* [Problem to work on] The line containing "accepts, the scan" marks the end: quote every line from the start of the records below through it, word for word.

* [Records excerpted from a collection]
=== Begin Enclosure ===

(** ** The two lookups of the server *)

(** C34: the server's lookups are the plain one.  For every list of entries that [from_entries]
    accepts, the scan of [begin_access], which touches every entry and selects byte by byte,
    and the binary search of [verify_finished_for_key] in the sorted list both give what
    searching the list as it was given gives: the one entry with this identifier, or none,
    in which case the scan keeps the dummy key and is not authorised. *)
Theorem allowlist_lookups_agree es a kid dummy :
  from_entries es = Ok a → Forall entry_wf es → len dummy = CLIENT_PSK_LEN →
  foldl (scan_entry kid) (dummy, false) (entries a)
    = match find_entry kid es with Some e => (ac_psk e, true) | None => (dummy, false) end
  ∧ (binary_search_by_key kid (entries a) ≫= λ i, entries a !! i) = find_entry kid es.
Proof.
  intros E Hes Hd. destruct (from_entries_Ok _ _ E Hes) as (Hwf & Hp & _). pose proof Hwf as [Hs Hw].
  assert (find_entry kid es = find_entry kid (entries a)) as ->.
  { destruct (find_entry kid es) as [e|] eqn:Hf; symmetry.
    - apply find_entry_Some; [done|]. rewrite Hp. unfold find_entry in Hf.
      apply fmap_Some in Hf as ([i e'] & (Hi & Hk & _)%list_find_Some & ->).
      split; [by eapply list_elem_of_lookup_2|done].
    - rewrite find_entry_None in Hf |- *. intros e. rewrite Hp. apply Hf. }
  split; [by apply scan_spec|].
  destruct (binary_search_by_key kid (entries a)) as [i|] eqn:Hb; simpl.
  - apply (binary_search_by_key_Some _ _ _ Hs) in Hb as (e & Hi & Hk). rewrite Hi. symmetry.
    apply find_entry_Some; [done|]. split; [by eapply list_elem_of_lookup_2|done].
  - symmetry. apply find_entry_None. intros e (i & Hi)%list_elem_of_lookup Hk.
    assert (binary_search_by_key kid (entries a) = Some i) by (apply binary_search_by_key_Some; eauto).
    congruence.
Qed.
(* ===== verification/Handshake.v ===== *)
(** * The inner handshake

    Models the handshake of [shadowpipe-core/src/session.rs] ([client_connect_pins_bound],
    [server_accept_bound], the transcripts) and the key schedule of [crypto/mod.rs].  Each
    side is a process ([Network]); X25519, ML-KEM and HKDF are parameters, and every random
    value is an argument. *)

From S2P Require Import EndpointPolicy Prelude PolicyPlan Wire Network Session ClientAuth.

(** [x25519_dalek], [ml_kem] and [hkdf]: an encapsulation returns ciphertext and shared
    secret, [hkdf_sha256] takes salt, input, label and output length. *)
Class HandshakeCrypto := {
  x25519_public : bytes → bytes;
  x25519_dh : bytes → bytes → bytes;
  mlkem_public_of : bytes → bytes;
  mlkem_valid : bytes → bool;
  mlkem_encapsulate : bytes → bytes → bytes * bytes;
  mlkem_decapsulate : bytes → bytes → bytes;
  hkdf_sha256 : bytes → bytes → bytes → Z → option bytes;
}.

(** Both ends of an exchange compute the same secret; keys and ciphertexts have their
    standard sizes; HKDF delivers up to 255 blocks. *)
Class HandshakeCryptoLaws (C : HandshakeCrypto) := {
  x25519_public_length s : len (x25519_public s) = 32;
  x25519_dh_comm s t : x25519_dh s (x25519_public t) = x25519_dh t (x25519_public s);
  mlkem_public_length s : len (mlkem_public_of s) = MLKEM_PUBLIC_KEY_SIZE;
  mlkem_public_valid s : mlkem_valid (mlkem_public_of s) = true;
  mlkem_ciphertext_length p r : len (mlkem_encapsulate p r).1 = MLKEM_CIPHERTEXT_SIZE;
  mlkem_correct s r : mlkem_decapsulate s (mlkem_encapsulate (mlkem_public_of s) r).1
                      = (mlkem_encapsulate (mlkem_public_of s) r).2;
  hkdf_length salt ikm info n : 0 ≤ n ≤ 8160 →
    ∃ out, hkdf_sha256 salt ikm info n = Some out ∧ len out = n;
}.

Inductive HandshakeError :=
| HsAuth (e : AuthError)
| HsWire (e : WireError)
| HsSession (e : SessionError)
| HsCarrierUnsupported
| HsPinMismatch
| HsBadKey
| HsMagic
| HsVersion
| HsFraming
| HsNonContributory
| HsKdf
| HsInternal.

(** ** Key schedule *)

Record SessionKeys := mkSessionKeys { send_key : bytes; recv_key : bytes }.

Record V3TrafficKeyInputs := mkV3TrafficKeyInputs {
  ki_x_shared : bytes;
  ki_pq_shared : bytes;
  ki_client_psk : option bytes;
  ki_client_random : bytes;
  ki_server_random : bytes;
  ki_transcript : bytes;
  ki_client_to_server : bool;
}.

Definition KEY_SIZE : Z := 32.
Definition V3_SUITE : bytes := String.list_byte_of_string
  "ML-KEM-768+X25519+MUTUAL-PSK-ACCESS-HMAC-SHA256+Ed25519+HMAC-SHA256+HKDF-SHA256+ChaCha20Poly1305".
Definition TRANSCRIPT_DOMAIN : bytes := nul_terminated "shadowpipe-v3/canonical-handshake-transcript".
Definition FINISHED_TRANSCRIPT_DOMAIN : bytes := nul_terminated "shadowpipe-v3/finished-transcript".
Definition CLIENT_FINISHED_AAD_DOMAIN : bytes := nul_terminated "shadowpipe-v3/client-finished-record".
Definition SERVER_FINISHED_AAD_DOMAIN : bytes := nul_terminated "shadowpipe-v3/server-finished-record".
Definition CLIENT_FINISHED_CIPHERTEXT_LEN : Z := CLIENT_FINISHED_LEN + CHACHA20_POLY1305_TAG_LEN.
Definition SERVER_FINISHED_CIPHERTEXT_LEN : Z := SERVER_FINISHED_LEN + CHACHA20_POLY1305_TAG_LEN.

Section Handshake.
Context {Cr : AuthCrypto} {Bu : BuildConfig} {Hc : HandshakeCrypto} {Ae : Aead}.
Definition AuthorizedClients_parse (json : bytes) : result FileError AuthorizedClients :=
  document ← ok_or (allowlist_of_json json) BadDocument;
  if negb (bool_decide (al_schema document = ALLOWLIST_SCHEMA)) then Err BadDocument else
  if bool_decide (al_clients document = []) || (MAX_AUTHORIZED_CLIENTS <? len (al_clients document))
  then Err BadDocument else
  entries ← fold_res (λ entries item, e ← parse_entry item; Ok (entries ++ [e])) []
              (al_clients document);
  if negb (strictly_sorted entries) then Err BadDocument else
  Ok (mkAuthorizedClients entries).

Definition entry_document (e : AuthorizedClient) : AllowlistEntry :=
  mkAllowlistEntry (hex_encode (ac_key_id e)) (hex_encode (ac_public_key e)) (hex_encode (ac_psk e)).
Definition AuthorizedClients_serialized (a : AuthorizedClients) : bytes :=
  allowlist_to_json (mkAllowlistFile ALLOWLIST_SCHEMA (entry_document <$> entries a)).

Record ClientEnrollment := mkClientEnrollment {
  ce_key_id : bytes;
  ce_public_key : bytes;
  ce_psk : bytes;
}.
Definition ClientEnrollment_from_credential (c : ClientCredential) : ClientEnrollment :=
  mkClientEnrollment (cc_key_id c) (cc_public_key c) (cc_psk c).
Definition ClientEnrollment_serialized (e : ClientEnrollment) : bytes :=
  enrollment_to_json (mkEnrollmentFile ENROLLMENT_SCHEMA (hex_encode (ce_key_id e))
    (hex_encode (ce_public_key e)) (hex_encode (ce_psk e))).

(** [ClientEnrollment::load_with_owner], in a trusted directory. *)
Definition ClientEnrollment_load (euid : Z) (owner : PrivateFileOwner) (file : option PrivateFile)
  : result FileError ClientEnrollment :=
  json ← read_private_file_to_string_bounded euid file CLIENT_AUTH_FILE_LIMIT owner true;
  document ← ok_or (enrollment_of_json json) BadDocument;
  if negb (bool_decide (en_schema document = ENROLLMENT_SCHEMA)) then Err BadDocument else
  public_key ← decode_hex CLIENT_PUBLIC_KEY_LEN (en_ed25519_public_key document);
  key_id ← decode_hex CLIENT_KEY_ID_LEN (en_key_id document);
  if negb (bool_decide (key_id = derive_key_id public_key)) then Err BadDocument else
  psk ← decode_hex CLIENT_PSK_LEN (en_psk document);
  Ok (mkClientEnrollment key_id public_key psk).

Definition AuthorizedClients_load (euid : Z) (owner : PrivateFileOwner) (file : option PrivateFile)
  : result FileError AuthorizedClients :=
  json ← read_private_file_to_string_bounded euid file CLIENT_AUTH_FILE_LIMIT owner true;
  AuthorizedClients_parse json.

(** ** Transactions *)

(** The part of enrolment after both files are loaded: the new list, or [None] when the
    client is enrolled already. *)
Definition enroll_entry (allowlist : AuthorizedClients) (enrollment : ClientEnrollment)
  : result FileError (option AuthorizedClients) :=
  match find_entry (ce_key_id enrollment) (entries allowlist) with
  | Some existing =>
      if bool_decide (ac_public_key existing = ce_public_key enrollment)
         && bool_decide (ac_psk existing = ce_psk enrollment)
      then Ok None else Err Conflict
  | None =>
      if MAX_AUTHORIZED_CLIENTS <=? len (entries allowlist) then Err Full else
      Ok (Some (mkAuthorizedClients (merge_sort key_id_le (entries allowlist
            ++ [mkAuthorizedClient (ce_key_id enrollment) (ce_public_key enrollment)
                  (ce_psk enrollment)]))))
  end.

(** A missing allowlist starts empty. *)
Definition load_or_empty (euid : Z) (owner : PrivateFileOwner) (file : option PrivateFile)
  : result FileError AuthorizedClients :=
  match AuthorizedClients_load euid owner file with
  | Ok allowlist => Ok allowlist
  | Err NotFound => Ok (mkAuthorizedClients [])
  | Err e => Err e
  end.

(** [access] is the outcome of checking the directories and taking the mutation lock. *)
Definition enroll_with_owner (euid : Z) (owner : PrivateFileOwner) (access : result FileError ())
    (io : IoOutcome)
    (file enrollment_file : option PrivateFile) : option PrivateFile * result FileError bytes :=
  match access with
  | Err e => (file, Err e)
  | Ok () =>
  match ClientEnrollment_load euid owner enrollment_file with
  | Err e => (file, Err e)
  | Ok enrollment =>
      match load_or_empty euid owner file with
      | Err e => (file, Err e)
      | Ok allowlist =>
          match enroll_entry allowlist enrollment with
          | Err e => (file, Err e)
          | Ok None => (file, Ok (ce_key_id enrollment))
          | Ok (Some allowlist) =>
              let serialized := AuthorizedClients_serialized allowlist in
              if len (entries allowlist) =? 1 then
                match atomic_create_private_file euid io file serialized with
                | (file, Ok Created) => (file, Ok (ce_key_id enrollment))
                | (file, Ok AlreadyExists) => (file, Err AppearedConcurrently)
                | (file, Err e) => (file, Err e)
                end
              else
                match atomic_write_private_file euid io file serialized with
                | (file, Ok ()) => (file, Ok (ce_key_id enrollment))
                | (file, Err e) => (file, Err e)
                end
          end
      end
  end
  end.

Definition revoke (a : AuthorizedClients) (key_id : bytes) : result FileError AuthorizedClients :=
  index ← ok_or (binary_search_by_key key_id (entries a)) NotEnrolled;
  if len (entries a) =? 1 then Err LastClient else
  Ok (mkAuthorizedClients (delete index (entries a))).

Definition revoke_with_owner (euid : Z) (owner : PrivateFileOwner) (access : result FileError ())
    (io : IoOutcome)
    (file : option PrivateFile) (key_id : bytes) : option PrivateFile * result FileError () :=
  match access with
  | Err e => (file, Err e)
  | Ok () =>
  match AuthorizedClients_load euid owner file with
  | Err e => (file, Err e)
  | Ok allowlist =>
      match revoke allowlist key_id with
      | Err e => (file, Err e)
      | Ok allowlist =>
          atomic_write_private_file euid io file (AuthorizedClients_serialized allowlist)
      end
  end
  end.

End Allowlist.

(** Clients by key identifier: public key and pre-shared key. *)
Abbreviation Clients := (gmap bytes (bytes * bytes)).

(** ** Parsing inverts serialisation *)

(** An allowlist that a file may hold. *)
Record valid_list `{AuthCrypto} (a : AuthorizedClients) : Prop := {
  vl_wf : allowlist_wf a;
  vl_size : 1 ≤ len (entries a) ≤ MAX_AUTHORIZED_CLIENTS;
  vl_derived : Forall (λ e, ac_key_id e = derive_key_id (ac_public_key e)) (entries a);
}.
#[export, refine] Instance JournalPhase_tree : Tree JournalPhase := {
  to_tree x := GenNode match x with Preparing => 0 | Active => 1 | Cleaning => 2 | Conflict => 3 end [];
  of_tree t := match t with
               | GenNode 0 [] => Some Preparing | GenNode 1 [] => Some Active
               | GenNode 2 [] => Some Cleaning | GenNode 3 [] => Some Conflict | _ => None end }.
Proof. solve_enum. Defined.
#[export, refine] Instance OperationState_tree : Tree OperationState := {
  to_tree x := GenNode match x with Planned => 0 | Applied => 1 | Removed => 2 end [];
  of_tree t := match t with
               | GenNode 0 [] => Some Planned | GenNode 1 [] => Some Applied
               | GenNode 2 [] => Some Removed | _ => None end }.
Proof. solve_enum. Defined.
#[export, refine] Instance AddressFamily_tree : Tree AddressFamily := {
  to_tree x := GenNode match x with Ipv4 => 0 | Ipv6 => 1 end [];
  of_tree t := match t with
               | GenNode 0 [] => Some Ipv4 | GenNode 1 [] => Some Ipv6 | _ => None end }.
Proof. solve_enum. Defined.
#[export, refine] Instance RoutePurpose_tree : Tree RoutePurpose := {
  to_tree x := GenNode match x with SplitDefault => 0 | EndpointBypass => 1 | SshBypass => 2 end [];
  of_tree t := match t with
               | GenNode 0 [] => Some SplitDefault | GenNode 1 [] => Some EndpointBypass
               | GenNode 2 [] => Some SshBypass | _ => None end }.
Proof. solve_enum. Defined.
#[export, refine] Instance FirewallBackend_tree : Tree FirewallBackend := {
  to_tree x := GenNode match x with IptablesNft => 0 | IptablesLegacy => 1 end [];
  of_tree t := match t with
               | GenNode 0 [] => Some IptablesNft | GenNode 1 [] => Some IptablesLegacy
               | _ => None end }.
Proof. solve_enum. Defined.
#[export, refine] Instance FirewallTransport_tree : Tree FirewallTransport := {
  to_tree x := GenNode match x with Tcp => 0 | Udp => 1 end [];
  of_tree t := match t with
               | GenNode 0 [] => Some Tcp | GenNode 1 [] => Some Udp | _ => None end }.
Proof. solve_enum. Defined.
#[export, refine] Instance FirewallTableOrigin_tree : Tree FirewallTableOrigin := {
  to_tree x := GenNode match x with TablePreexisting => 0 | TableAbsentBeforeInstall => 1
                       | TableLegacyUnknown => 2 end [];
  of_tree t := match t with
               | GenNode 0 [] => Some TablePreexisting | GenNode 1 [] => Some TableAbsentBeforeInstall
               | GenNode 2 [] => Some TableLegacyUnknown | _ => None end }.
Proof. solve_enum. Defined.
#[export, refine] Instance FirewallOutputChainOrigin_tree : Tree FirewallOutputChainOrigin := {
  to_tree x := GenNode match x with ChainPreexisting => 0 | ChainAbsentBeforeInstall => 1
                       | ChainLegacyUnknown => 2 end [];
  of_tree t := match t with
               | GenNode 0 [] => Some ChainPreexisting | GenNode 1 [] => Some ChainAbsentBeforeInstall
               | GenNode 2 [] => Some ChainLegacyUnknown | _ => None end }.
Proof. solve_enum. Defined.
#[export, refine] Instance FileKind_tree : Tree FileKind := {
  to_tree x := GenNode match x with Regular => 0 | Symlink => 1 end [];
  of_tree t := match t with
               | GenNode 0 [] => Some Regular | GenNode 1 [] => Some Symlink | _ => None end }.
Proof. solve_enum. Defined.
#[export, refine] Instance ResolverTarget_tree : Tree ResolverTarget := {
  to_tree x := GenNode 0 [];
  of_tree t := match t with GenNode 0 [] => Some EtcResolvConf | _ => None end }.
Proof. solve_enum. Defined.
(** What at most one live record may hold. *)
Inductive Slot :=
| SlotDns
| SlotTun
| SlotFirewall (family : AddressFamily)
| SlotRoute (key : KernelKey).

Definition slot (r : OwnedResource) : option Slot :=
  match r with
  | Dns _ => Some SlotDns
  | Tun _ => Some SlotTun
  | Firewall f => Some (SlotFirewall (fw_family f))
  | Route route => Some (SlotRoute (kernel_key route))
  | FirewallEndpoint _ => None
  end.

Definition exclusive (a b : OperationRecord) : Prop :=
  live a = true → live b = true →
  slot (op_resource a) = slot (op_resource b) → slot (op_resource a) = None.

(** The records of a journal: numbered from one, every resource valid and live at most
    once, the live resources of a kind exclusive where the kernel has room for one, and every
    live endpoint rule after the live chain it belongs to. *)
Record operations_wf (uid : Z) (l : list OperationRecord) : Prop := {
  ops_ids : ∀ i op, l !! i = Some op → op_id op = Z.of_nat i + 1;
  ops_valid : Forall (λ op, OwnedResource_validate (op_resource op) = Ok ()) l;
  ops_history : pairs (λ a b, op_resource a = op_resource b → op_state a = Removed) l;
  ops_exclusive : pairs exclusive l;
  ops_dns : Forall (λ op, ∀ d, op_resource op = Dns d → fi_uid (dn_pinned d) = uid) l;
  ops_chains : ∀ k b e, l !! k = Some b → live b = true → op_resource b = FirewallEndpoint e →
    ∃ i a f, (i < k)%nat ∧ l !! i = Some a ∧ live a = true ∧ op_resource a = Firewall f
             ∧ firewall_chain_key f = endpoint_chain_key e }.

Record journal_wf (j : HostStateJournalV1) : Prop := {
  wf_schema : hj_schema_version j = JOURNAL_SCHEMA_VERSION;
  wf_generation : hj_generation j ≠ 0;
  wf_pid : ow_pid (hj_owner j) ≠ 0;
  wf_session : ow_session_id (hj_owner j) ≠ replicate 16 Byte.x00;
  wf_count : len (hj_operations j) ≤ MAX_OPERATIONS;
  wf_operations : operations_wf (ow_uid (hj_owner j)) (hj_operations j);
  wf_active : hj_phase j = Active → Forall (λ op, op_state op ≠ Planned) (hj_operations j) }.

#[global] Arguments scan_resource : simpl never.
#[global] Arguments scan_record : simpl never.
#[global] Arguments OwnedResource_validate : simpl never.
#[global] Arguments live : simpl never.

Lemma live_true op : live op = true ↔ op_state op ≠ Removed.
Proof. unfold live. case_bool_decide; naive_solver. Qed.
Lemma live_false op : live op = false ↔ op_state op = Removed.
Proof. unfold live. case_bool_decide; naive_solver. Qed.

=== End Enclosure ===

* [Exercise response]
(** ** The two lookups of the server *)

(** C34: the server's lookups are the plain one.  For every list of entries that [from_entries]
    accepts, the scan of [begin_access], which touches every entry and selects byte by byte,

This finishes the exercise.